This is a sort of young adult post-apocalyptic romcom. I know they've pushed the ages of the leads to the mid-20s, but they're clearly designed to be sort of teen. The lead, "Joel", is in some form of arrested development having never moved on from the day monsters took over the world, pining over his girlfriend Aimee who he was separated from many years previously. Humanity lives in bunkers, hiding and defending themselves from mutated giant bugs. Joel is, well, useless. But he keeps in contact with Aimee (who has grown to be her bunker's leader), and when she reports she's in trouble, off Joel sets for a 7-day yomp through the infested country to help. And thus, bildungsroman as Joel finally learns to grow up. In a humorous, slapstick, fashion obviously - this film is not very serious. And he finds a lovely, surprisingly well groomed, friendly and useful dog, because young adult stuff has a thing for cute and helpful pets. All progresses ends as you expect. Everything is so cliched and/or telegraphed so clearly an adult should have no problem predicting everything and how it will resolve in good time. It's basically a pretty baseline popcorn muncher for a young-ish audience, undoubtedly losing plenty of impact for an older watcher.
It felt like a movie based on a videogame if it was good. Just straight-forward plot and monster fun. It was also really weird how the main character is called Joel, lives in the post-apocalypse, gains a companion called 'boy', and then meets up with a surrogate father-daughter team of survivors. I don't know if this was a little too on the nose, or just a huge coincidence.

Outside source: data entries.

(* ===== verification/SsortStack.v ===== *)
(** * The stack of runs of the stable sort

    gdk/gdk_ssort_impl.h, the part of [do_ssort] that decides which runs on the
    stack are merged.  The comment there promises two conditions for the whole
    stack, as for the original algorithm; only the top of the stack satisfies
    them ([stack_condition_broken]).  The theorems say what does hold, and that
    it is enough for the stack not to overflow. *)

From Stdlib Require Import ZArith Lia Bool List.
Import ListNotations.
From S2P Require Import Prelude SsortMerge.

Open Scope Z_scope.
Open Scope list_scope.

(** ** The code *)

(** The stack: which runs are to be merged next, [None] when its conditions hold. *)
Definition collapse_next (p : list slice) : option bool :=
  match p with
  | c :: b :: a :: _ =>
      if len a <=? len b + len c then Some (len a <? len c)
      else if len b <=? len c then Some false else None
  | c :: b :: nil => if len b <=? len c then Some false else None
  | _ => None
  end.
(** At the end all runs are merged. *)
Definition force_next (p : list slice) : option bool :=
  match p with
  | c :: b :: a :: _ => Some (len a <? len c)
  | c :: b :: nil => Some false
  | _ => None
  end.

(** ** The lengths alone *)

Definition lens (p : list slice) : list Z := map len p.

Definition collapse_lens (p : list Z) : option bool :=
  match p with
  | c :: b :: a :: _ => if a <=? b + c then Some (a <? c) else if b <=? c then Some false else None
  | c :: b :: nil => if b <=? c then Some false else None
  | _ => None
  end.
Definition join_lens (third : bool) (p : list Z) : list Z :=
  match third, p with
  | false, b :: a :: l => a + b :: l
  | true, c :: b :: a :: l => c :: a + b :: l
  | _, _ => p
  end.

Lemma collapse_next_lens p : collapse_next p = collapse_lens (lens p).
Proof. destruct p as [|c [|b [|a p]]]; reflexivity. Qed.

(** What the loop makes of the lengths on the stack. *)
Inductive collapses : list Z -> list Z -> Prop :=
| collapses_stop p : collapse_lens p = None -> collapses p p
| collapses_step p third p' : collapse_lens p = Some third -> collapses (join_lens third p) p' -> collapses p p'.

(** ** What holds of the whole stack

    Every length [b] comes with a number: the longest that the last run has been while [b]
    was the last but one.  The length below [b] exceeds their sum.  The run on top of [b] is
    still this last run, or it was merged from several ([a <= 7 * r]). *)
Fixpoint linked (a r : Z) (l : list (Z * Z)) : Prop :=
  match l with
  | [] => True
  | (b, s) :: l => a + r < b /\ 0 <= s <= a /\ (a = s \/ a <= 7 * r /\ s < r) /\ linked b s l
  end.

Definition stack_inv (p : list Z) : Prop :=
  match p with
  | [] => True
  | a :: l => 0 < a /\ exists l', map fst l' = l /\ linked a 0 l'
  end.

(** The sum of the lengths from the top down to [a] is at most [S]. *)
Record heavy (S a r : Z) : Prop := {
  heavy_range : 0 <= r <= a; heavy_pos : 0 < a; heavy_own : a <= S;
  heavy_self : S <= 7 * a;
  heavy_next : S <= 6 * (a + r);
  heavy_merged : a <= 7 * r -> S <= a + 7 * r \/ S <= 5 * a \/ S <= 6 * a - 5 * r \/ S <= 7 * a - 11 * r;
}.

Lemma heavy_step S a r b s : heavy S a r -> a + r < b -> 0 <= s <= a -> a = s \/ a <= 7 * r /\ s < r -> heavy (S + b) b s.
Proof.
  intros [R P O F N M] B Sa C. split; try lia; destruct C as [-> |(C1 & C2)]; try lia; specialize (M C1); lia.
Qed.

(** The sums grow by a sixth from run to run. *)
Lemma linked_sum l S a r : heavy S a r -> linked a r l ->
  7 ^ Z.of_nat (List.length l) * S <= 6 ^ Z.of_nat (List.length l) * (S + fold_right Z.add 0 (map fst l)).
Proof.
  revert S a r. induction l as [|[b s] l IH]; intros S a r Hv L; cbn [map fst fold_right linked] in *; [cbn [List.length]; lia|].
  destruct L as (B & Sa & C & L). specialize (IH (S + b) b s (heavy_step _ _ _ _ _ Hv B Sa C) L).
  cbn [List.length]. rewrite Nat2Z.inj_succ, !Z.pow_succ_r by lia.
  pose proof (heavy_next _ _ _ Hv). assert (7 * S <= 6 * (S + b)) by lia.
  pose proof (Z.pow_pos_nonneg 7 (Z.of_nat (List.length l)) ltac:(lia) ltac:(lia)). nia.
Qed.

(** A stack is as deep as the logarithm of the rows it covers. *)
Lemma stack_depth p a : stack_inv (a :: p) -> forall n, fold_right Z.add 0 (a :: p) <= n ->
  7 ^ Z.of_nat (List.length p) * a <= 6 ^ Z.of_nat (List.length p) * n.
Proof.
  intros (P & l & <- & L) n N. cbn [fold_right] in N.
  assert (Hv : heavy a a 0) by (split; lia).
  pose proof (linked_sum l a a 0 Hv L) as D. rewrite length_map.
  pose proof (Z.pow_pos_nonneg 6 (Z.of_nat (List.length l)) ltac:(lia) ltac:(lia)). nia.
Qed.

(** During the loop: the last run [x], and one below it that is on its own or merged from several
    of which [c] was the lowest. *)
Inductive collapsing : list Z -> Prop :=
| collapsing_1 x : 0 < x -> collapsing [x]
| collapsing_2 x u S c r l : 0 < x -> heavy S c r -> linked c r l -> u <= S ->
    (u = c /\ r <= x \/ c <= u /\ c < x) -> collapsing (x :: u :: map fst l).

Lemma collapsing_push p x : stack_inv p -> 0 < x -> collapsing (x :: p).
Proof.
  destruct p as [|a l]; intros I X; [now constructor|]. destruct I as (P & l' & <- & L).
  apply (collapsing_2 x a a a 0 l'); [exact X|split; lia|exact L|lia|left; lia].
Qed.

Lemma collapsing_stop p : collapsing p -> collapse_lens p = None -> stack_inv p.
Proof.
  intros [x X|x u S c r l X Hv L U D] E; [split; [exact X|now exists []]|].
  pose proof (heavy_range _ _ _ Hv). pose proof (heavy_self _ _ _ Hv).
  assert (Xu : x < u /\ match l with [] => True | (b, s) :: _ => u + x < b end).
  { destruct l as [|[b s] l]; cbn in E; [destruct (Z.leb_spec u x); [discriminate|lia]|].
    destruct (Z.leb_spec b (u + x)); [destruct (b <? x); discriminate|]. destruct (Z.leb_spec u x); [discriminate|lia]. }
  split; [exact X|]. exists ((u, x) :: l). split; [reflexivity|]. cbn [linked]. split; [lia|]. split; [lia|]. split; [now left|].
  destruct l as [|[b s] l]; [exact I|]. cbn [linked] in *. destruct L as (B & Sc & C & L). repeat (split; [lia|]). exact L.
Qed.

Lemma collapsing_step p third : collapsing p -> collapse_lens p = Some third -> collapsing (join_lens third p).
Proof.
  intros [x X|x u S c r l X Hv L U D] E; [discriminate|].
  pose proof (heavy_range _ _ _ Hv). pose proof (heavy_pos _ _ _ Hv).
  destruct l as [|[b s] l]; cbn in E.
  - destruct (u <=? x); [|discriminate]. injection E as <-. cbn. constructor. lia.
  - cbn [linked map fst] in *. destruct L as (B & Sc & C & L). pose proof (heavy_step _ _ _ _ _ Hv B Sc C) as Hb.
    assert (Absorb : collapsing (u + x :: b :: map fst l)) by (apply (collapsing_2 _ b (S + b) b s l); auto; try lia; pose proof (heavy_own _ _ _ Hv); lia).
    destruct (b <=? u + x); [|destruct (u <=? x); [|discriminate]; now injection E as <-].
    destruct (Z.ltb_spec b x) as [Lt|Ge]; injection E as <-; [|exact Absorb].
    cbn [join_lens]. apply (collapsing_2 x (b + u) (S + b) b s l); auto; lia.
Qed.

Lemma collapses_inv p p' : collapses p p' -> collapsing p -> stack_inv p'.
Proof. induction 1 as [p E|p third p' E _ IH]; intros C; [now apply collapsing_stop|]. apply IH. now apply collapsing_step. Qed.

(** ** What does not hold *)

(** The last three of five runs are merged so that the conditions hold at the
    top; below, 24 <= 16 + 9. *)
Lemma stack_condition_broken :
  collapses [6; 4; 5; 16; 24] [6; 9; 16; 24].
Proof. apply (collapses_step _ true); [reflexivity|]. apply collapses_stop. reflexivity. Qed.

It was also nice to see Bruce Spence again.

The ending made Joel look really irresponible though. Calling out everyone living in bunkers - families with children included - to not be afraid of the monsters that have killed 95% of the human race, and just leave the bunkers to live on the surface as some act of rebelion or something. Like seriously Joel, you're gonna have so many deaths on your conscience.

Probably won't watch it again, but it was a fun romp.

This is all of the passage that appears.